AWS Architecture Blog

Streamlining access to powerful disaster recovery capabilities of AWS

Learn how you can use AWS services like AWS Backup and AWS Elastic Disaster Recovery (AWS DRS), along with AWS Resilience Competency Partner solutions like Arpio to implement powerful and comprehensive Disaster Recovery solutions.

Resilience is the ability of your application to keep running even when “bad stuff” happens. A critical part of your resilience strategy is Disaster Recovery (DR). DR is what protects you against less frequent, but bigger faults like natural disasters, technical faults, and bad actors. To maintain critical business continuity, disaster recovery requires recovering your workload to a new site, such as a different AWS Region or AWS account.

AWS provides powerful tools for all aspects of resilience. However, achieving a comprehensive Disaster Recovery solution for your cloud workloads using native AWS services requires planning and engineering effort. This is because, as the Shared Responsibility Model for Resiliency states, resilience is a shared responsibility between AWS and the customer. This blog post will help you understand your responsibilities and show you how to reduce the work required to access the powerful DR capabilities of AWS.

In this blog post, we take a building blocks approach. Starting with the tools like AWS Backup to protect your data, we then add protection for Amazon Elastic Compute Cloud (Amazon EC2) compute using AWS Elastic Disaster Recovery (AWS DRS). Finally, we show how to use the full capabilities of AWS to restore your entire workload—data, infrastructure, networking, and configuration, using Arpio disaster recovery automation.

Your recovery site

For DR, your recovery site is usually going to be a different AWS Region (cross-Region) or a different AWS account (cross-account) than where your workload runs.

Cross-Region backup and recovery are essential for disaster recovery. This helps to keep your workloads protected if an event causes your source Region to be unable to run your workload. AWS Regions are strong fault isolation boundaries, so the event in your source is highly unlikely to affect your recovery Region.

Cross-account backup is a critical security measure to enable recovery from malware and ransomware. By storing copies of your data in a separate clean room recovery account with distinct credentials, you create an isolated environment that can’t be accessed, even if the source account is compromised.

Protecting your data

We start with your data—your data is the foundation of your workload.
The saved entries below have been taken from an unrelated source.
(* ===== verification/GenEd.v ===== *)
(** Generalized EdDSA and its VRF variant: gen_eddsa.c, gen_veddsa.c, gen_x.c and
    point_isreduced.c of additions/generalized/.

    Arguments the code compares with null are options.  A function that returns [-1]
    gives [None] for what it would have written; the message buffer is returned either
    way. *)

From S2P Require Import Prelude Limbs Donna Scalar Fe GeBase Ge Sha512 XEd Labels.
Import Fe Ge.

Definition point_isreduced (p : bytes) : option bool :=
  strict ← mem_read p 0 32;
  strict ← on_byte (λ x, Z.land x 0x7F) 31 strict;
  r ← fe_isreduced strict;
  Some (negb (r =? 0)).

(** * gen_eddsa.c *)

(** [extra] and its length: null means no bytes, and bytes need a label set. *)
Definition bad_extra (labelset_len : nat) (extra : option bytes) : bool :=
  match extra with
  | None => false
  | Some e => (length e =? 0)%nat || labelset_is_empty labelset_len
  end.
Definition extra_len (extra : option bytes) : nat := match extra with None => 0%nat | Some e => length e end.

Definition pad_to_block (n : nat) : nat := (n + (BLOCKLEN - n mod BLOCKLEN) mod BLOCKLEN)%nat.
Definition commit_prefix_len (labelset_len extra_len : nat) : nat :=
  (pad_to_block (pad_to_block (POINTLEN + labelset_len + RANDLEN) + SCALARLEN) +
    (labelset_len + POINTLEN + extra_len))%nat.

(** [bufptr = buffer_add(bufptr, bufend, in, in_len)] for each input in turn. *)
Fixpoint buffer_adds (buf : bytes) (bufptr : option nat) (bufend : nat) (inputs : list (option bytes))
    : option (bytes * option nat) :=
  match inputs with
  | [] => Some (buf, bufptr)
  | inp :: inputs =>
    r ← buffer_add buf bufptr bufend inp (extra_len inp);
    buffer_adds r.1 r.2 bufend inputs
  end.

(** [R] and [r], and the buffer. *)
Definition generalized_commit (labelset : bytes) (labelset_len : nat) (extra : option bytes)
    (K_bytes k_scalar : bytes) (Z : option bytes) (M_buf : bytes) (M_start M_len : nat)
    : option (option (bytes * bytes) * bytes) :=
  let failed M_buf := (M ← zeroize M_buf M_start; Some (None, M)) in
  v ← labelset_validate labelset labelset_len;
  if negb (v =? 0) then failed M_buf else
  match Z with
  | None => failed M_buf
  | Some Z =>
    if bad_extra labelset_len extra then failed M_buf else
    let prefix_len := commit_prefix_len labelset_len (extra_len extra) in
    if (M_start <? prefix_len)%nat then failed M_buf else
    let bufstart := (M_start - prefix_len)%nat in
    let bufend := M_start in
    K ← mem_read K_bytes 0 POINTLEN;
    k ← mem_read k_scalar 0 SCALARLEN;
    z ← mem_read Z 0 RANDLEN;
    ls ← mem_read labelset 0 labelset_len;
    r ← buffer_adds M_buf (Some bufstart) bufend [Some B_bytes; Some ls; Some z];
    r ← buffer_pad r.1 bufstart r.2 bufend;
    r ← buffer_adds r.1 r.2 bufend [Some k];
    r ← buffer_pad r.1 bufstart r.2 bufend;
    r ← buffer_adds r.1 r.2 bufend [Some ls; Some K; extra];
    let M_buf := r.1 in
    if negb (bool_decide (r.2 = Some bufend)) then failed M_buf else
    hashed ← mem_read M_buf bufstart (prefix_len + M_len);
    hash ← crypto_hash_sha512 hashed;
    hash ← sc_reduce hash;
    R_point ← ge_scalarmult_base hash;
    R_bytes ← ge_p3_tobytes R_point;
    M_buf ← mem_write M_buf bufstart (replicate prefix_len 0);
    Some (Some (R_bytes, hash), M_buf)
  end.

(** [h], and the buffer. *)
Definition generalized_challenge (labelset : bytes) (labelset_len : nat) (extra : option bytes)
    (R_bytes K_bytes : bytes) (M_buf : bytes) (M_start M_len : nat) : option (option bytes * bytes) :=
  v ← labelset_validate labelset labelset_len;
  if negb (v =? 0) then Some (None, M_buf) else
  if bad_extra labelset_len extra then Some (None, M_buf) else
  R ← mem_read R_bytes 0 POINTLEN;
  K ← mem_read K_bytes 0 POINTLEN;
  r ← (if labelset_is_empty labelset_len then
         if (M_start <? 2 * POINTLEN)%nat then Some (M_buf, None) else
         M_buf ← mem_write M_buf (M_start - 2 * POINTLEN) R;
         M_buf ← mem_write M_buf (M_start - 1 * POINTLEN) K;
         Some (M_buf, Some (2 * POINTLEN)%nat)
       else
         let prefix_len := (3 * POINTLEN + 2 * labelset_len + extra_len extra)%nat in
         if (M_start <? prefix_len)%nat then Some (M_buf, None) else
         ls ← mem_read labelset 0 labelset_len;
         r ← buffer_adds M_buf (Some (M_start - prefix_len)%nat) M_start
               [Some B_bytes; Some ls; Some R; Some ls; Some K; extra];
         Some (r.1, if bool_decide (r.2 = Some M_start) then Some prefix_len else None));
  match r with
  | (M_buf, None) => Some (None, M_buf)
  | (M_buf, Some prefix_len) =>
    hashed ← mem_read M_buf (M_start - prefix_len) (prefix_len + M_len);
    hash ← crypto_hash_sha512 hashed;
    h ← sc_reduce hash;
    Some (Some h, M_buf)
  end.

Definition generalized_prove (r_scalar k_scalar h_scalar : bytes) : option bytes :=
  sc_muladd h_scalar k_scalar r_scalar.

(** [R] and [K]; [B_point] null is the base point. *)
Definition generalized_solve_commitment (B_point : option ge_p3) (s_scalar K_bytes h_scalar : bytes)
    : option (option (bytes * ge_p3)) :=
  Kneg ← ge_frombytes_negate_vartime K_bytes;
  match Kneg with
  | None => Some None
  | Some Kneg_point =>
    R_bytes ← (match B_point with
      | None => R ← ge_double_scalarmult_vartime h_scalar Kneg_point s_scalar; ge_tobytes R
      | Some B_point =>
        sB ← ge_scalarmult s_scalar B_point;
        hK ← ge_scalarmult h_scalar Kneg_point;
        R ← ge_p3_add sB hK;
        ge_p3_tobytes R
      end);
    K_point ← ge_neg Kneg_point;
    Some (Some (R_bytes, K_point))
  end.

(** The checks of the arguments that all four entry points share; [None] is an error. *)
Definition checked_label (label : option bytes) (label_len : Z) : bool :=
  negb (bool_decide (label = None) && negb (label_len =? 0)) && (label_len <=? Z.of_nat LABELMAXLEN).
Definition message_buffer (a : alloc) (msg : option bytes) (label : option bytes) (label_len : Z)
    : option (option (bytes * bytes)) :=
  match msg with
  | None => Some None
  | Some msg =>
    if negb (checked_label label label_len) then Some None else
    if MSGMAXLEN <? zlen msg then Some None else
    match malloc a (zlen msg + Z.of_nat MSTART) with
    | None => Some None
    | Some M_buf => M_buf ← mem_write M_buf MSTART msg; Some (Some (M_buf, msg))
    end
  end.

(** The result and [signature_out], which is cleared first. *)
Definition generalized_eddsa_25519_sign (a : alloc) (uninit : bytes) (pubkey privkey msg random label : option bytes)
    (label_len : Z) : option (Z * bytes) :=
  let failed := Some (-1, replicate SIGNATURELEN 0) in
  match pubkey, privkey with
  | Some K, Some k =>
    b ← message_buffer a msg label label_len;
    match b with
    | None => failed
    | Some (M_buf, msg) =>
      l ← labelset_new uninit LABELSETMAXLEN None 0 label label_len;
      let '(e, labelset, labelset_len) := l : Z * bytes * nat in
      if negb (e =? 0) then failed else
      c ← generalized_commit labelset labelset_len None K k random M_buf MSTART (length msg);
      match c with
      | (None, _) => failed
      | (Some (R_bytes, r_scalar), M_buf) =>
        h ← generalized_challenge labelset labelset_len None R_bytes K M_buf MSTART (length msg);
        match h with
        | (None, _) => failed
        | (Some h_scalar, _) =>
          s_scalar ← generalized_prove r_scalar k h_scalar;
          Some (0, R_bytes ++ s_scalar)
        end
      end
    end
  | _, _ => failed
  end.

Definition generalized_eddsa_25519_verify (a : alloc) (uninit : bytes) (signature pubkey msg label : option bytes)
    (label_len : Z) : option Z :=
  let failed := Some (-1) in
  match signature, pubkey with
  | Some signature, Some K =>
    b ← message_buffer a msg label label_len;
    match b with
    | None => failed
    | Some (M_buf, msg) =>
      l ← labelset_new uninit LABELSETMAXLEN None 0 label label_len;
      let '(e, labelset, labelset_len) := l : Z * bytes * nat in
      if negb (e =? 0) then failed else
      R_bytes ← mem_read signature 0 POINTLEN;
      s_scalar ← mem_read signature POINTLEN SCALARLEN;
      c1 ← point_isreduced K;
      if negb c1 then failed else
      c2 ← point_isreduced R_bytes;
      if negb c2 then failed else
      c3 ← sc_isreduced s_scalar;
      if negb c3 then failed else
      h ← generalized_challenge labelset labelset_len None R_bytes K M_buf MSTART (length msg);
      match h with
      | (None, _) => failed
      | (Some h_scalar, _) =>
        R ← generalized_solve_commitment None s_scalar K h_scalar;
        match R with
        | None => failed
        | Some (R_calc_bytes, _) =>
          v ← crypto_verify_32_ref R_bytes R_calc_bytes;
          Some (if v =? 0 then 0 else -1)
        end
      end
    end
  | _, _ => failed
  end.
(* ===== verification/GroupOrder.v ===== *)
(** The group of the curve has exponent eight times the order of the base point.

    A point of order eight and the base point generate [8 L] points; a point outside
    them would give [16 L] points, but each of the [p] values of [y] has at most two.
    Hence multiplication by the cofactor leads into the subgroup of order [L]. *)

From Bignums Require Import BigN.
From S2P Require Import Prelude DonnaField DonnaBytes Prime Field25519 Edwards GeSpec GeTable.

(** * Counting *)

Lemma pigeonhole (f : Z → Z) (n m : Z) : 0 <= n → 0 <= m → (∀ i, 0 <= i < n → 0 <= f i < m) →
  (∀ i j, 0 <= i < n → 0 <= j < n → f i = f j → i = j) → n <= m.
Proof.
  intros Hn Hm Hf Hi. apply Z2Nat.inj_le; [done|done|].
  replace (Z.to_nat n) with (length (f <$> seqZ 0 n)) by (by rewrite length_fmap, length_seqZ).
  replace (Z.to_nat m) with (length (seqZ 0 m)) by apply length_seqZ.
  apply submseteq_length, NoDup_submseteq.
  - apply NoDup_fmap_2_strong; [|apply NoDup_seqZ]. intros i j Hi' Hj'. apply elem_of_seqZ in Hi', Hj'. apply Hi; lia.
  - intros x Hx. apply list_elem_of_fmap in Hx as (i & -> & Hi'). apply elem_of_seqZ in Hi'. apply elem_of_seqZ.
    specialize (Hf i). lia.
Qed.

(** A number below [2 p] for each point. *)
Definition point_number (P : point) : Z := 2 * fval (py P) + fval (px P) `mod` 2.
Lemma point_number_range P : 0 <= point_number P < 2 * p25519.
Proof. unfold point_number. pose proof (fval_range (py P)). pose proof (parity (fval (px P))). lia. Qed.
Lemma point_number_inj P Q : point_number P = point_number Q → P = Q.
Proof.
  unfold point_number. intros E. pose proof (parity (fval (px P))) as H1. pose proof (parity (fval (px Q))) as H2.
  assert (py P = py Q) as Ey by (rewrite <- (F_val (py P)), <- (F_val (py Q)); f_equal; lia).
  assert (fval (px P) `mod` 2 = fval (px Q) `mod` 2) as Ex by lia. clear E.
  apply point_eq; [|exact Ey]. destruct (same_y P Q Ey) as [|E]; [done|].
  destruct (decide (px Q = 0%F)) as [Hz|Hz]; [rewrite E, Hz; ring|].
  rewrite E, parity_opp in Ex by done. lia.
Qed.

(** * A point of order eight *)

Definition torsion_x : Fp := F 43496726750457979451437558183816721346016168361625936758514574428539776020131.
Definition torsion_y : Fp := F 2707385501144840649318225287225658788936804267575313519463743609750303402022.
Lemma torsion_on_curve : on_curve torsion_x torsion_y.
Proof.
  unfold on_curve, torsion_x, torsion_y, ed_d. rewrite <- F_1, <- !F_mul, <- F_add, <- F_sub.
  apply F_eqp. vm_compute. reflexivity.
Qed.
Definition torsion : point := Point torsion_x torsion_y torsion_on_curve.
Definition big_torsion : bpt := Eval vm_compute in
  let x := 43496726750457979451437558183816721346016168361625936758514574428539776020131 in
  let y := 2707385501144840649318225287225658788936804267575313519463743609750303402022 in
  Bpt (of_int x) (of_int y) (of_int 1) (of_int (x * y)).
Lemma big_torsion_ok : rep_b big_torsion torsion.
Proof.
  exists 1%F. split; [apply f1_neq_0|]. unfold torsion. cbn [px py]. unfold torsion_x, torsion_y. split_and!.
  - eapply is_big_conv; [exact (is_big_of_int 43496726750457979451437558183816721346016168361625936758514574428539776020131)|ring].
  - eapply is_big_conv; [exact (is_big_of_int 2707385501144840649318225287225658788936804267575313519463743609750303402022)|ring].
  - eapply is_big_conv; [exact (is_big_of_int 1)|apply F_1].
  - eapply is_big_conv; [exact (is_big_of_int (43496726750457979451437558183816721346016168361625936758514574428539776020131 *
      2707385501144840649318225287225658788936804267575313519463743609750303402022))|]. rewrite F_mul. ring.
Qed.
Lemma torsion_8 : smul 8 torsion = pzero.
Proof. eapply rep_b_zero; [apply (bmul_ok 8), big_torsion_ok|]. vm_compute. reflexivity. Qed.
Lemma rep_b_neq p P : rep_b p P → BigN.eqb (bY p) (bZ p) = false → P ≠ pzero.
Proof.
  intros (z & Hz & _ & HY & HZ & _) E ->. unfold is_big in *. cbn in HY.
  rewrite <- not_true_iff_false in E. apply E. rewrite BigN.spec_eqb, Z.eqb_eq, HY, HZ. f_equal. ring.
Qed.
Lemma torsion_4 : smul 4 torsion ≠ pzero.
Proof. eapply rep_b_neq; [apply (bmul_ok 4), big_torsion_ok|]. vm_compute. reflexivity. Qed.
Lemma torsion_divide n : smul n torsion = pzero → (8 | n).
Proof.
  intros H. destruct (Znumtheory.Zdivide_dec 8 n) as [|Hn]; [done|exfalso]. apply torsion_4.
  assert (∃ a b, a * n + b * 8 = 4) as (a & b & <-).
  { pose proof (Z_div_mod_eq_full n 8) as E. pose proof (Z.mod_pos_bound n 8 ltac:(lia)) as Hr.
    assert (n `mod` 8 ≠ 0) by (intros E0; apply Hn; by apply Z.mod_divide).
    set (q := n `div` 8) in *. set (r := n `mod` 8) in *. clearbody q r. clear H Hn.
    assert (r = 1 ∨ r = 2 ∨ r = 3 ∨ r = 4 ∨ r = 5 ∨ r = 6 ∨ r = 7) as Hc by lia.
    destruct Hc as [->|[->|[->|[->|[->|[->| ->]]]]]];
      [exists 4, (- 4 * q)|exists 2, (- 2 * q)|exists 4, (- 4 * q - 1)|exists 1, (- q)|exists 4, (- 4 * q - 2)
      |exists 2, (- 2 * q - 1)|exists 4, (- 4 * q - 3)]; lia. }
  by rewrite smul_add, !smul_mul, H, torsion_8, !smul_zero, padd_0_l.
Qed.

(** * The exponent *)

Definition full_order : Z := 8 * base_order.
Definition generator : point := padd B torsion.
Lemma full_order_range : 2 * p25519 < 2 * full_order.
Proof. by vm_compute. Qed.
Lemma base_order_pos : 0 < base_order.
Proof. by vm_compute. Qed.
Lemma coprime_8 n : (base_order | 8 * n) → (base_order | n).
Proof. intros H. apply (Znumtheory.Gauss _ 8 _ H), Znumtheory.Zgcd_1_rel_prime. by vm_compute. Qed.
Lemma generator_full : smul full_order generator = pzero.
Proof.
  unfold full_order, generator. rewrite smul_padd, smul_mul, base_order_zero, smul_zero, padd_0_l.
  rewrite Z.mul_comm, smul_mul, torsion_8. apply smul_zero.
Qed.
Lemma generator_divide n : smul n generator = pzero → (full_order | n).
Proof.
  unfold generator. rewrite smul_padd. intros H.
  assert (base_order | n) as HB.
  { apply coprime_8, smul_zero_divide. apply (f_equal (smul 8)) in H. rewrite smul_zero, smul_padd, <- !smul_mul in H.
    rewrite (smul_mul 8 n torsion), (smul_comm 8 n), torsion_8, smul_zero, padd_0_r in H. exact H. }
  assert (8 | n) as H8.
  { destruct HB as [c E]. rewrite E in H at 1. rewrite smul_mul, base_order_zero, smul_zero, padd_0_l in H.
    by apply torsion_divide. }
  destruct HB as [c ->]. rewrite Z.mul_comm in H8. apply (Znumtheory.Gauss 8 base_order) in H8;
    [|apply Znumtheory.Zgcd_1_rel_prime; by vm_compute].
  destruct H8 as [e ->]. exists e. unfold full_order. lia.
Qed.
Lemma generator_inj i j : 0 <= i < full_order → 0 <= j < full_order → smul i generator = smul j generator → i = j.
Proof.
  intros Hi Hj E. destruct (generator_divide (i - j)) as [c Hc].
  { rewrite smul_sub, E. apply padd_opp. }
  assert (c = 0) by nia. lia.
Qed.

Lemma exponent P : smul full_order P = pzero.
Proof.
  destruct (decide (smul full_order P = pzero)) as [|Hn]; [done|exfalso].
  pose proof full_order_range as Hr. pose proof base_order_pos as Hb.
  assert (0 < full_order) as Hf by (unfold full_order; lia).
  set (f i := if i <? full_order then smul i generator else padd P (smul (i - full_order) generator)).
  cut (2 * full_order <= 2 * p25519); [lia|].
  apply (pigeonhole (λ i, point_number (f i))); [lia|vm_compute; discriminate| |].
  { intros i _. apply point_number_range. }
  assert (∀ i j, smul i generator ≠ padd P (smul j generator)) as Hmix.
  { intros i j E. apply Hn. assert (P = smul (i - j) generator) as ->.
    { rewrite smul_sub, E, <- padd_assoc, padd_opp. by rewrite padd_0_r. }
    rewrite smul_comm, generator_full. apply smul_zero. }
  intros i j Hi Hj E%point_number_inj. unfold f in E.
  destruct (Z.ltb_spec i full_order) as [Li|Li], (Z.ltb_spec j full_order) as [Lj|Lj].
  - apply generator_inj; [lia|lia|exact E].
  - by apply Hmix in E.
  - symmetry in E. by apply Hmix in E.
  - apply padd_cancel_l, generator_inj in E; lia.
Qed.

(** Multiples of eight lie in the subgroup of prime order. *)
Definition in_subgroup (P : point) : Prop := smul base_order P = pzero.
Lemma cofactor_subgroup P : in_subgroup (smul 8 P).
Proof. unfold in_subgroup. rewrite <- smul_mul, Z.mul_comm. apply exponent. Qed.
Lemma subgroup_mod P k : in_subgroup P → smul (k `mod` base_order) P = smul k P.
Proof.
  intros H. rewrite (Z_div_mod_eq_full k base_order) at 2. rewrite smul_add, Z.mul_comm, smul_mul, H.
  by rewrite smul_zero, padd_0_l.
Qed.
Lemma subgroup_neq P k : in_subgroup P → P ≠ pzero → ¬ (base_order | k) → smul k P ≠ pzero.
Proof.
  intros H HP Hn E. apply Z.coprime_prime_l, Z.Bezout_coprime in Hn as (u & v & Huv); [|exact prime_order].
  apply HP. rewrite <- (smul_1 P), <- Huv, smul_add, !smul_mul. by rewrite H, E, !smul_zero, padd_0_l.
Qed.
(* ===== verification/RefOpsSpec.v ===== *)
(** Every constructor, setter and list operation of RefOps.v keeps the
    ownership invariant, whichever allocation fails: it never touches freed
    memory, hands its caller exactly one reference to what it creates, and on
    an error gives back everything it took. *)
From stdpp Require Import gmap.
From S2P Require Import Prelude RefCount RefCountInv RefOps RefRules.

(** * The owning fields *)

Abbreviation pocc k t p := (occ k (ptr_handles t p)).

Lemma occ_handles_cons k t p fs : occ k (handles ((t, p) :: fs)) = pocc k t p + occ k (handles fs).
Proof. by rewrite handles_cons, occ_app. Qed.

Lemma occ_handles_app k fs gs : occ k (handles (fs ++ gs)) = occ k (handles fs) + occ k (handles gs).
Proof. by rewrite handles_app, occ_app. Qed.

Definition receivers_own (s : state_fields) : list (ty * ptr) :=
  sf_receiver_chain s ≫= receiver_node_fields.

Lemma occ_state k s :
  occ k (handles (owns (SessionState s))) =
  pocc k TPublicKey (sf_local_identity_public s) + pocc k TPublicKey (sf_remote_identity_public s)
  + pocc k TRootKey (sf_root_key s) + pocc k TKeyPair (sf_sender_ratchet_key_pair s)
  + pocc k TChainKey (sf_sender_chain_key s) + occ k (handles (receivers_own s))
  + pocc k TKeyPair (sf_local_base_key s) + pocc k TKeyPair (sf_local_ratchet_key s)
  + pocc k TIdentityKeyPair (sf_local_identity_key s) + pocc k TPublicKey (sf_pending_base_key s)
  + pocc k TPublicKey (sf_alice_base_key s).
Proof.
  cbn [owns]. unfold state_owns. rewrite !occ_handles_app, !occ_handles_cons.
  fold (receivers_own s). cbn [handles mbind list_bind occ]. lia.
Qed.

Definition ptrs_ok (h : heap) (fs : list (ty * ptr)) : Prop := Forall (λ '(t, p), ptr_ok h t p) fs.

Lemma obj_ok_state h s :
  obj_ok h (SessionState s) ↔
  (ptr_ok h TPublicKey (sf_local_identity_public s) ∧
   ptr_ok h TPublicKey (sf_remote_identity_public s) ∧ ptr_ok h TRootKey (sf_root_key s) ∧
   ptr_ok h TKeyPair (sf_sender_ratchet_key_pair s) ∧ ptr_ok h TChainKey (sf_sender_chain_key s) ∧
   ptrs_ok h (receivers_own s) ∧ ptr_ok h TKeyPair (sf_local_base_key s) ∧
   ptr_ok h TKeyPair (sf_local_ratchet_key s) ∧
   ptr_ok h TIdentityKeyPair (sf_local_identity_key s) ∧
   ptr_ok h TPublicKey (sf_pending_base_key s) ∧ ptr_ok h TPublicKey (sf_alice_base_key s)) ∧
  flags_ok (SessionState s).
Proof.
  unfold obj_ok, ptrs_ok. cbn [owns]. unfold state_owns. fold (receivers_own s).
  rewrite !Forall_app, !Forall_cons, Forall_nil. tauto.
Qed.

(** Case analysis on the objects that are session states. *)
Ltac state_cases :=
  match goal with x : object |- _ => destruct x as [| | | | | | | | | |[]| | | | | | | | | | | | | | | | | |] end; try done;
  cbn [field_get field_set state_field] in *; simplify_eq.

Ltac state_field_ok f :=
  unfold f; split; [done|done|intros ? ? ?|intros ? ? ? ?|intros ? ? ? ?|intros ? ? ? ? ?
         |intros ? ? ? ?|intros ? ? ? ?]; state_cases; try done;
  [ rewrite !occ_state; unfold receivers_own; cbn -[handles]; lia
  | rewrite obj_ok_state; cbn; tauto
  | rewrite !obj_ok_state; cbn; intuition ].

Ltac state_field_free f :=
  unfold f; intros ? ? ? ? ?; state_cases; rewrite !obj_ok_state; cbn; tauto.

Global Instance f_local_identity_ok : FieldOk f_local_identity TState TPublicKey.
Proof. state_field_ok f_local_identity. Qed.
Global Instance f_remote_identity_ok : FieldOk f_remote_identity TState TPublicKey.
Proof. state_field_ok f_remote_identity. Qed.
Global Instance f_root_key_ok : FieldOk f_root_key TState TRootKey.
Proof. state_field_ok f_root_key. Qed.
Global Instance f_sender_pair_ok : FieldOk f_sender_pair TState TKeyPair.
Proof. state_field_ok f_sender_pair. Qed.
Global Instance f_sender_chain_key_ok : FieldOk f_sender_chain_key TState TChainKey.
Proof. state_field_ok f_sender_chain_key. Qed.
Global Instance f_local_base_ok : FieldOk f_local_base TState TKeyPair.
Proof. state_field_ok f_local_base. Qed.
Global Instance f_local_ratchet_ok : FieldOk f_local_ratchet TState TKeyPair.
Proof. state_field_ok f_local_ratchet. Qed.
Global Instance f_local_identity_pair_ok : FieldOk f_local_identity_pair TState TIdentityKeyPair.
Proof. state_field_ok f_local_identity_pair. Qed.
Global Instance f_pending_base_ok : FieldOk f_pending_base TState TPublicKey.
Proof. state_field_ok f_pending_base. Qed.
Global Instance f_alice_base_ok : FieldOk f_alice_base TState TPublicKey.
Proof. state_field_ok f_alice_base. Qed.
(* ===== verification/RefStateSpec.v ===== *)
(** The ownership of the operations on session states and session records
    (RefOps.v): setters that replace several fields, receiver chains with
    their skipped message keys, archived states. *)
From stdpp Require Import gmap.
From S2P Require Import Prelude RefCount RefCountInv RefOps RefRules RefOpsSpec.

Lemma state_payload b H D h st : inv b H D h → (TState, st) ∈ H →
  ∃ s, payload_at h st (SessionState s).
Proof.
  intros I Hin. destruct (handle_payload _ _ _ _ _ _ I Hin) as (o & P & Ho); [done|].
  destruct o; try done. by eexists.
Qed.

Lemma wp_load_state st s w (Q : state_fields + Z → mem → Prop) :
  payload_at (w_user w) st (SessionState s) → Q (inl s) w → wp (load_state st) w Q.
Proof. intros P HQ. apply wp_bind. by eapply wp_load. Qed.

(** Handles that move into a state as [f] is applied to it. *)
Lemma wp_update_state b R H st s f m h (Q : unit + Z → mem → Prop) :
  inv b (R ++ H) [] h → payload_at h st (SessionState s) →
  obj_ok h (SessionState (f s)) →
  (∀ k, occ k (handles (owns (SessionState (f s)))) =
        occ k (handles (owns (SessionState s))) + occ k R) →
  (∀ h', (∀ j, type_at h' j = type_at h j) → payload_at h' st (SessionState (f s)) →
     inv b H [] h' → Q (inl tt) (World m h')) →
  wp (update_state st f) (World m h) Q.
Proof.
  intros I P Ho Hocc HQ. apply wp_bind. eapply wp_load_state; [exact P|].
  eapply (wp_store b _ [] H []); [exact I|exact P|done|done| | |].
  - intros k. rewrite Hocc, occ_app. cbn. lia.
  - intros t k Hk. apply (inv_handle _ _ _ _ I), elem_of_app. by right.
  - cbn [w_user w_mem]. intros n En I'. apply HQ; [| |done].
    + intros j. apply type_at_insert. unfold type_at. by rewrite En.
    + exists n. apply lookup_insert_eq.
Qed.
Each AWS data storage resource offers the ability to back up or replicate your data. For example, Amazon Elastic Block Store (Amazon EBS) snapshots, Amazon Relational Database Service (Amazon RDS) for Db2) Backups, and Amazon Simple Storage Service (Amazon S3) replication, offer data protection for Amazon EBS volumes, Amazon RDS Databases instances, and Amazon S3 Buckets respectively. Figure 1, for example, illustrates the several methods and destinations of backup and replication for Amazon RDS.

AWS Backup and replication for Amazon RDS

Figure 1. AWS Backup and replication for Amazon RDS

AWS Backup takes this further, tying together many of these disparate backup technologies, giving a single plane of glass to configure data backup plans across resources. AWS Backup also added backup capabilities for AWS resources that previously didn’t have them such as Amazon Elastic File System (Amazon EFS) and Amazon FSx. It also provides the ability to back up your data to a different AWS Region or AWS account. It even enabled cross-Region backup for services like Amazon DynamoDB, which previously didn’t have that capability.

AWS Backup is a powerful tool for protecting your data. With your data protected, you will then need additional automation to get to a fully recovered workload. If you want to build this yourself, AWS offers the tools to do this. In this prior blog post on Backup and Restore, we go more into detail about adding automation using Amazon EventBridge and AWS Lambda functions for automated recovery. For more information, see figures 6 and 7.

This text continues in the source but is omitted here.